Glioblastoma multiforme é um tumor no cérebro ou na medula espinhal de rápido crescimento. Ela afeta o cérebro mais frequentemente do que a medula espinhal. Estes tumores crescem a partir de células da glia, que formam a (de suporte) do tecido do cérebro e da medula espinhal. Glioblastoma multiforme é também chamado glioblastoma, grau IV astrocitoma, ou GBM .; À medida que cresce, um tumor cerebral pode pressionar contra ou danificar os nervos ou outras estruturas. Isso pode interferir com o funcionamento normal do cérebro. Por exemplo, um tumor cerebral pode perturbar; Pensamento; Memória; Emoção; Movimento; Visão; Audiência; Tocar

Sintomas

Como tumores cerebrais crescer, eles pressionam contra ou danificar os nervos ou outra parte do cérebro e interferir com o pensamento, memória, emoção, movimento, visão, audição, tato, e outras funções cerebrais. Inchaço e acúmulo de líquido também pode afetar a função cerebral .; Os sintomas mais comuns são de glioblastoma; Dores de cabeça frequentes (geralmente pior de manhã); Nausea e vomito; Perda de memória; Convulsões; Mudanças na personalidade, humor e capacidade de concentração; Alterações na fala, visão, audição ou

Diagnóstico

O diagnóstico muitas vezes começa com um histórico médico. O seu médico irá pedir-lhe sobre seus sintomas e doenças anteriores e tratamentos.

Quanto tempo isso dura?

Um tumor cerebral continuará crescendo até que ela seja tratada. Sem tratamento, danos cerebrais permanentes ou morte pode resultar.

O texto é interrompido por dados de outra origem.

(** ** What the form has to satisfy *)

Definition strategy_ok (s : string) : Prop := s = "" \/ includes OutboundDomainStrategies s = true.

Definition mux_ok (m : MuxForm) : Prop :=
  int_num (mx_concurrency m) = true /\ int_num (mx_xudpConcurrency m) = true /\ includes ["reject"; "allow"; "skip"] (mx_xudpProxyUDP443 m) = true.

(** Values the editor's schema accepts and a saved outbound can carry. *)
Definition form_ok (v : OutboundFormValues) : Prop :=
  settings_ok (fv_settings v) /\ strategy_ok (fv_targetStrategy v) /\
  match fv_settings v with FFreedom s => strategy_ok (fd_domainStrategy s) | _ => True end /\
  match fv_mux v with Some m => mx_enabled m = true -> mux_ok m | None => True end /\
  match fv_streamSettings v with
  | Some o => includes STREAM_PROTOCOLS (protocol_of (fv_settings v)) = true -> stream_form_ok o
  | None => True
  end.

Lemma strategy_back s : strategy_ok s -> targetStrategyFromWire (str_or_undef s) = s.
Proof.
  intros [->|H]; [done|]. assert (F : forallb (fun s => String.eqb (targetStrategyFromWire (str_or_undef s)) s) OutboundDomainStrategies = true) by reflexivity.
  rewrite forallb_forall in F. unfold includes in H. apply existsb_exists in H as (x & Hx & E). apply String.eqb_eq in E. subst x. by apply String.eqb_eq, F.
Qed.

Lemma chosen_ok v : form_ok v -> strategy_ok (chosen_strategy v).
Proof.
  intros (_ & T & D & _). unfold chosen_strategy. destruct (fv_settings v); try (by left). by destruct (String.eqb (fd_domainStrategy s) "").
Qed.

Lemma mux_back m : mux_ok m -> mx_enabled m = true -> muxFromWire (muxToWire m) = m.
Proof.
  intros (Hc & Hx & Hp) E. destruct m as [e c x p]. unfold muxFromWire, muxToWire. cbn [mx_enabled mx_concurrency mx_xudpConcurrency mx_xudpProxyUDP443] in *.
  subst e. reads. by rewrite !asNumber_int, Hp by done.
Qed.

Lemma written_mux_back v : form_ok v -> muxFromWire (match written_mux v with Some m => muxToWire m | None => VUndef end) = match written_mux v with Some m => m | None => default_mux end.
Proof.
  intros (_ & _ & _ & M & _). unfold written_mux. destruct (fv_mux v) as [m|]; [|done]. destruct (mx_enabled m) eqn:E; [|done]. cbn [andb].
  destruct (muxAllowed v); [|done]. by apply mux_back; [apply M|].
Qed.

Lemma written_nonempty v o : form_ok v -> written_stream v = Some o -> o <> [].
Proof.
  intros (_ & _ & _ & _ & S). unfold written_stream, plain_stream. destruct (is_freedom v); [by destruct (freedom_sockopt v); intros [= <-]|].
  destruct (fv_streamSettings v) as [s|]; [|done]. destruct (includes _ _); [|by destruct (truthy _); intros [= <-]].
  intros [= <-]. by apply strip_nonempty, S.
Qed.

Lemma stream_back v : form_ok v -> streamFromWire (stream_value (written_stream v)) = option_map hydrateStreamForm (written_stream v).
Proof.
  intros F. destruct (written_stream v) as [o|] eqn:E; [|done]. pose proof (written_nonempty v o F E). unfold streamFromWire. cbn [stream_value spread]. by destruct o.
Qed.

Lemma get_hoist strategy so :
  obj_get (hoist_strategy strategy so) "domainStrategy" = str_or_undef (if String.eqb strategy "AsIs" then "" else strategy).
Proof.
  unfold hoist_strategy, str_or_undef. destruct (String.eqb strategy "") eqn:E1, (String.eqb strategy "AsIs") eqn:E2; cbn [negb andb];
    rewrite ?obj_get_del_eq, ?obj_get_set_eq, ?E1; done.
Qed.

Lemma hoist_again strategy so :
  hoist_strategy (if String.eqb strategy "AsIs" then "" else strategy) (hoist_strategy strategy so) = hoist_strategy strategy so.
Proof.
  unfold hoist_strategy. destruct (String.eqb strategy "") eqn:E1, (String.eqb strategy "AsIs") eqn:E2; rewrite ?E1; cbn [negb andb String.eqb].
  1-3: apply obj_del_absent; rewrite obj_has_del; by rewrite String.eqb_refl.
  rewrite E2. cbn [negb andb]. apply obj_set_set.
Qed.

Lemma hoist_twice strategy so : hoist_strategy strategy (hoist_strategy strategy so) = hoist_strategy strategy so.
Proof.
  unfold hoist_strategy. destruct (_ && _); [apply obj_set_set|]. apply obj_del_absent. rewrite obj_has_del. by rewrite String.eqb_refl.
Qed.

Lemma freedom_settings_reads s : obj_get (freedomToWire s) "targetStrategy" = VUndef /\ obj_get (freedomToWire s) "domainStrategy" = VUndef.
Proof. by split. Qed.
(* ===== verification/ProtocolCapabilities.v ===== *)
(** * What a protocol allows

    Models src/frontend/src/lib/xray/protocol-capabilities.ts.  The slices of form values the
    predicates take are one record whose optional fields are options. *)
From S2P Require Import Prelude JsString.

Definition TLS_ELIGIBLE_PROTOCOLS : list string := ["vmess"; "vless"; "trojan"; "shadowsocks"].
Definition TLS_NETWORKS : list string := ["tcp"; "ws"; "http"; "grpc"; "httpupgrade"; "xhttp"].
Definition REALITY_ELIGIBLE_PROTOCOLS : list string := ["vless"; "trojan"].
Definition REALITY_NETWORKS : list string := ["tcp"; "http"; "grpc"; "xhttp"].
Definition STREAM_PROTOCOLS : list string := ["vmess"; "vless"; "trojan"; "shadowsocks"; "hysteria"; "wireguard"; "tunnel"].
Definition VISION_FLOW : string := "xtls-rprx-vision".
Definition SS_2022_PREFIX : string := "2022".
Definition SS_BLAKE3_CHACHA20 : string := "2022-blake3-chacha20-poly1305".

Record Capability := {
  c_protocol : string;
  c_encryption : option string;
  c_decryption : option string;
  c_flows : option (list (option string));   (* settings.clients, by their flow *)
  c_ssMethod : option string;                (* settings.method *)
  c_network : option string;
  c_security : option string
}.

Definition includes (l : list string) (s : string) : bool := existsb (String.eqb s) l.

Definition is_some_str (o : option string) (s : string) : bool := match o with Some t => String.eqb t s | None => false end.

Definition canEnableTls (v : Capability) : bool :=
  if String.eqb (c_protocol v) "hysteria" then true
  else if negb (includes TLS_ELIGIBLE_PROTOCOLS (c_protocol v)) then false
  else includes TLS_NETWORKS (default "" (c_network v)).

Definition canEnableReality (v : Capability) : bool :=
  if negb (includes REALITY_ELIGIBLE_PROTOCOLS (c_protocol v)) then false
  else includes REALITY_NETWORKS (default "" (c_network v)).

Definition is_set (o : option string) : bool :=
  match o with Some s => negb (String.eqb s "") && negb (String.eqb s "none") | None => false end.

Definition hasVlessEncryption (v : Capability) : bool := is_set (c_encryption v) || is_set (c_decryption v).

Definition canEnableTlsFlow (v : Capability) : bool :=
  if negb (String.eqb (c_protocol v) "vless") then false
  else if is_some_str (c_network v) "tcp" && (is_some_str (c_security v) "tls" || is_some_str (c_security v) "reality") then true
  else if is_some_str (c_network v) "xhttp" && hasVlessEncryption v then true
  else false.

Definition canEnableStream (protocol : string) : bool := includes STREAM_PROTOCOLS protocol.

Definition canEnableSniffing (protocol : string) : bool :=
  negb (String.eqb protocol "mtproto") && negb (String.eqb protocol "amneziawg") && negb (String.eqb protocol "tuic").

Definition canEnableVisionSeed (v : Capability) : bool :=
  if negb (canEnableTlsFlow v) then false
  else match c_flows v with
       | Some clients => existsb (fun f => is_some_str f VISION_FLOW) clients
       | None => false
       end.

Definition ss_method (v : Capability) : string :=
  if String.eqb (c_protocol v) "shadowsocks" then default "" (c_ssMethod v) else "".

Definition isSSMultiUser (v : Capability) : bool := negb (String.eqb (ss_method v) SS_BLAKE3_CHACHA20).

Definition isSS2022 (v : Capability) : bool := String.eqb (str_take 4 (ss_method v)) SS_2022_PREFIX.

(** ** How the predicates relate *)

Lemma includes_iff l s : includes l s = true <-> In s l.
Proof.
  unfold includes. rewrite existsb_exists. split; [by intros (x & Hx & ->%String.eqb_eq)|].
  intros H. exists s. by rewrite String.eqb_refl.
Qed.

Lemma is_some_str_iff o s : is_some_str o s = true <-> o = Some s.
Proof. destruct o as [t|]; cbn; [rewrite String.eqb_eq|]; split; congruence. Qed.

(** Wherever REALITY is offered, plain TLS is offered too, over a stream protocol. *)
Lemma reality_implies_tls v : canEnableReality v = true -> canEnableTls v = true /\ canEnableStream (c_protocol v) = true.
Proof.
  unfold canEnableReality, canEnableTls, canEnableStream. destruct (includes REALITY_ELIGIBLE_PROTOCOLS _) eqn:E; [|done].
  cbn [negb]. rewrite includes_iff in E. intros N%includes_iff.
  assert (N' : includes TLS_NETWORKS (default "" (c_network v)) = true) by (apply includes_iff; cbn in *; tauto).
  rewrite N'. by destruct E as [<-|[<-|[]]].
Qed.

(** The Vision flow is offered exactly for VLESS over TCP with TLS or REALITY, or over XHTTP
    with VLESS encryption; a seed needs a client that uses it. *)
Lemma tls_flow_iff v :
  canEnableTlsFlow v = true <->
  c_protocol v = "vless" /\
  ((c_network v = Some "tcp" /\ (c_security v = Some "tls" \/ c_security v = Some "reality")) \/
   (c_network v = Some "xhttp" /\ hasVlessEncryption v = true)).
Proof.
  unfold canEnableTlsFlow. rewrite <- String.eqb_eq. destruct (String.eqb (c_protocol v) "vless"); cbn [negb]; [|split; [done|by intros [? _]]].
  rewrite <- !is_some_str_iff. destruct (is_some_str (c_network v) "tcp"), (is_some_str (c_security v) "tls"),
    (is_some_str (c_security v) "reality"), (is_some_str (c_network v) "xhttp"), (hasVlessEncryption v); cbn; intuition discriminate.
Qed.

Como prevenir esta condição de saúde

Não há nenhuma maneira conhecida de impedir glioblastoma. Alguns fatores de risco podem aumentar a chance de uma pessoa desenvolver um tumor cerebral. Estes incluem a terapia de radiação para o cérebro e certas doenças hereditárias.

Quando visitar o médico

Contacte o seu médico se sentir algum dos sintomas comuns de glioblastoma, incluindo

Prognóstico

Tumores de glioblastoma estão entre os mais maligno. Os pacientes mais jovens tendem a ter melhores resultados. Infelizmente, apenas uma pequena percentagem de adultos sobrevivem cinco anos após o diagnóstico.